As the congas continued in the Chicken Run, we remarked that the day had been so lacking in urgency that not only had there been no yellow cards, a player was actually going to have to go some to pick up a caution. Right on cue that is what O’Neill did, coming through the back of Schnorbitz with a horrible two-footed tackle that might have been worthy of stronger punishment on another day. Webb was in charitable mood, presumably mindful of the extra paperwork that might be due.

As we hit the 90 minute mark LBM embarked on a solo run that ended with a decent low fizzing effort that Jones turned round the post to deny the Portuguese midfielder the goal his display had deserved. As the three minutes of stoppage ticked away Neill burst forward, swapping passes with LBM only to see his chip drift just over. And that was about it. Boro’ went without a fight and, in all honesty they will need to think about cashing in on Downing if they can get him fit. On the day, with the exception of Tuncay, they had too many players not up to Premier League standard on display.
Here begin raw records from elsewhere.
Lemma tells_later a b b' g : later (snd b) (snd b') (written b) (written b') → tells a b g → tells a b' g.
Proof.
  intros Hl [Hr Ht]. split; [done|]. intros Ha. destruct (Ht Ha) as (k & Hk & ?). exists k. split; [by eapply acks_later|done].
Qed.

Lemma delivered_sized a b b' wb n g r w' empty more :
  sized a b → delivered a b b' g r empty more → taken a b wb n g r w' → sized a b'.
Proof.
  intros (? & ? & ? & Hcb) [] Ht. split_and!; try done; [by rewrite de_written0|].
  unfold recv_capacity, TCPConnection.inbound_stream. fold (rcv b'). rewrite de_recv0, (ta_capacity _ _ _ _ _ _ _ Ht). exact Hcb.
Qed.

(** What is in transit to [b] after one of the segments has arrived. *)
Lemma deliver_flow_in `{EndKeyFresh} a b b' wa wb wb' ticks n g r w' empty more q :
  ready a b wa wb ticks → ninv a b' wa wb' ticks → delivered a b b' g r empty more → taken a b wb n g r w' →
  TCPReceiver.segment_received (rcv b) g = Ok r → flow a b (g :: q) → flow a b' q.
Proof.
  intros [] Hn' Hd Ht Er []. pose proof (delivered_later _ _ _ _ _ _ _ Hd) as Hl.
  pose proof (delivered_acked _ _ _ _ _ _ _ Hd) as (Ea & _). pose proof Hd as []. pose proof de_heed0 as [].
  apply Forall_cons in fl_sane0 as [Hg Hq]. split.
  - intros i Hi. rewrite de_recv0. destruct (fl_cover0 i Hi) as [Hh|Hx]; [left; by eapply has_kept|].
    apply Exists_cons in Hx as [Hc|Hx]; [left|by right]. destruct Hc as (m & Hm & Hsm & Him & Hr).
    destruct (receive_takes a b wa wb ticks m g) as (r2 & w2 & E2 & Ht2); try done; [lia|].
    assert (r2 = r) as -> by congruence. eapply (has_carried a b wb m g r w2 Ht2); try done; [lia|]. tauto.
  - destruct fl_open0 as [Hs|?]; [left|by right]. by rewrite de_recv0, (ta_syn _ _ _ _ _ _ _ Ht), Hs.
  - eapply Forall_impl; [exact Hq|]. intros x. by apply tells_later.
  - rewrite Ea. destruct fl_ack0 as [Hx|Hx]; [left; lia|]. apply Exists_cons in Hx as [Hx|Hx]; [left; by apply he_ack0|right].
    eapply Exists_impl; [exact Hx|]. intros x. by apply acks_later.
  - rewrite Ea. lia.
Qed.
So we ended up in ninth position. More points than last season and all that despite having to play for much of the year without a first, or even second choice midfield or attack. Zola has got the team trying to play football and, whilst it sometimes doesn’t quite come off, it should be remembered that this is his first season as a boss. The close season is likely to be another interesting one for the club, and it is to be hoped that the new owners, whoever they may be, give Zola and Clarke the tools for the job. I think we have cause for cautious optimism. That was certainly the mood in the Black Lion beer garden post match – though Adnams may have helped!

The credits. This being the end of the season I really need to thank a lot of people without whom this load of tosh wouldn’t appear each week (hey it’s therapeutic for me ok?!). Hats off therefore to the following:

- Romford for his friendship and beers and for being able to find decent hotels in the most unlikely of places for away trips. Only one trip to Hartlepool next year mate – and they already have a canoe man!

- Upton Girlie and Tomas for friendship, lifts to and from matches, sorting out the prediction league, Kit-Kats, cake and generally being good eggs all round;

- The lovely Margot for lifts and things – and for giving us such a laugh by being the only person outside Portsmouth to celebrate the demise of Southampton with such gusto (Long story!)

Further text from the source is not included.